I want to make the Pie Chart of “For kitchen model [old] what are the top 10 chair models listed by
the sum of their counts?”. How would you do this in Kibana?

I'm aware, after much headache, of Kibana's current missing support for nested objects and parent/child.

I've tried:

  • Changing chair to "type": "nested", "include_in_parent": true
    • This results in a incorrect sum when multiple chairs models are present in a single kitchen
  • Tried Parent/Child
    • Cannot include a visualization of both the parent and child documents (The above desired visualization)
  • The Kibana branch with "Full Nested Support"
    • Cannot install: npm install fails as everything is deprecated

Other visualizations that need to work:

  • "Top 5 Kitchen types based on how the sum of many chairs they contain?"
  • "For chair model [a] how many chairs are sitting in kitchens?"

I'm looking for any help as to how to restructure the data to accomplish this. I.E. How would you denormalize this as that seems to be what Kibana wants?

Thank you in advance.


(Matt Bargar) #2

You should be able to create all of those visualizations if you simply pull each chair model out into its own document per kitchen. Like this:

{ "type": "old", "chairModel": "a", "count": 4 }
{ "type": "old", "chairModel": "b", "count": 2 }


(3ygun) #3

Thanks! Three followup questions to make sure my thinking is correct:

  1. Using the denormalized form you listed above I could no longer get a correct graph of the ratio of kitchen types

    • As a single Kitchen of "type": "old" with 2 types of chairs would count twice?
  2. Multiple nesting levels i.e. Chair now has parts with a "chair": [{ ..., "parts": [{"piece":"legs", "color": "green"}, {"piece": "seat", "color": "red"}] }] I would get the following structure

    • { "type": "old", "chairModel": "a", "chairCount": 4, "partPiece": "legs", "partColor": "green" }
      { "type": "old", "chairModel": "a", "chairCount": 4, "partPiece": "seat", "partColor": "red" }
      { "type": "old", "chairModel": "b", "chairCount": 2, "partPiece": "legs", "partColor": "yellow" }
      { "type": "old", "chairModel": "b", "chairCount": 2, "partPiece": "seat", "partColor": "purple" }
  3. Kitchen with 2 nested fields:

    kitchen 
       |- type
       |- chair
       |   |- model
       |   \- count
       \- appliance
           |- model
           \- cost
    

Becomes something like:
{ "type": "old", "chairModel": "a", "chairCount": 4, "applianceModel": "fridge", "applianceCost": 1000 }
{ "type": "old", "chairModel": "a", "chairCount": 4, "applianceModel": "sink", "applianceCost": 100 }
{ "type": "old", "chairModel": "b", "chairCount": 2, "applianceModel": "fridge", "applianceCost": 1000 }
{ "type": "old", "chairModel": "b", "chairCount": 2, "applianceModel": "sink", "applianceCost": 100 }

Basically, this becomes a problem when I look at my real data, a config file, with >1000 fields and 7+ nested things :cry:


(Matt Bargar) #4

1: If I understand correctly, you're talking about a graph with a simple count of each kitchen type? If you have some sort of kitchen ID, you could do a terms aggregation on kitchenType with a Unique Count metric on kitchen ID, so that you essentially get a count of the unique IDs for each kitchen type.

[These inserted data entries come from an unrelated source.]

(* ===== verification/Transport.v ===== *)
(** * The handlers of the transport ([src/src/transport.rs])

    What the transport does with a packet from an interface, on its timers and
    for its user, each handler whole, in the monad of [Handler].  The tasks that
    call them are the definitions of the last section. *)

From S2P Require Import Prelude Float Buffer Crypto Hash Token Identity Msgpack Packet Counters Ifac PacketCache LinkTable AnnounceTable.
From S2P Require Import AnnounceLimits PathTable Destination Links PathRequests Tunnels Resource ResourceOut ResourceIn ResourceManager Requests.
From S2P Require Import IfaceControl Ifaces Storage Blackholes Inbound Handler.

Section Transport.
Context {S : Type} `{!Storage S}.
Context `{Sha256} `{Hkdf} `{X25519} `{CbcCipher} `{HmacSha256}.
Context `{Signing} `{!Verifying} `{!Ed25519} `{!Ed25519Keys} `{Rmp} `{RmpDecode} `{RmpCursor} `{Bz2} `{Manager.Rmpv}.

Definition own_address (h : Handler S) : AddressHash := address_hash (identity (cfg_identity (th_config h))).
Definition retransmits (h : Handler S) : bool := cfg_retransmit (th_config h).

2 & 3: These are difficult to answer without knowing what kind of questions you want to answer about your data. It's possible that you might want multiple indices, depending on how you want to crunch the data, or you might want to throw even more fields into a single document.


(3ygun) #5

Question regarding multiple indices: Does Kibana allow you to create and then aggregate across multiple indices?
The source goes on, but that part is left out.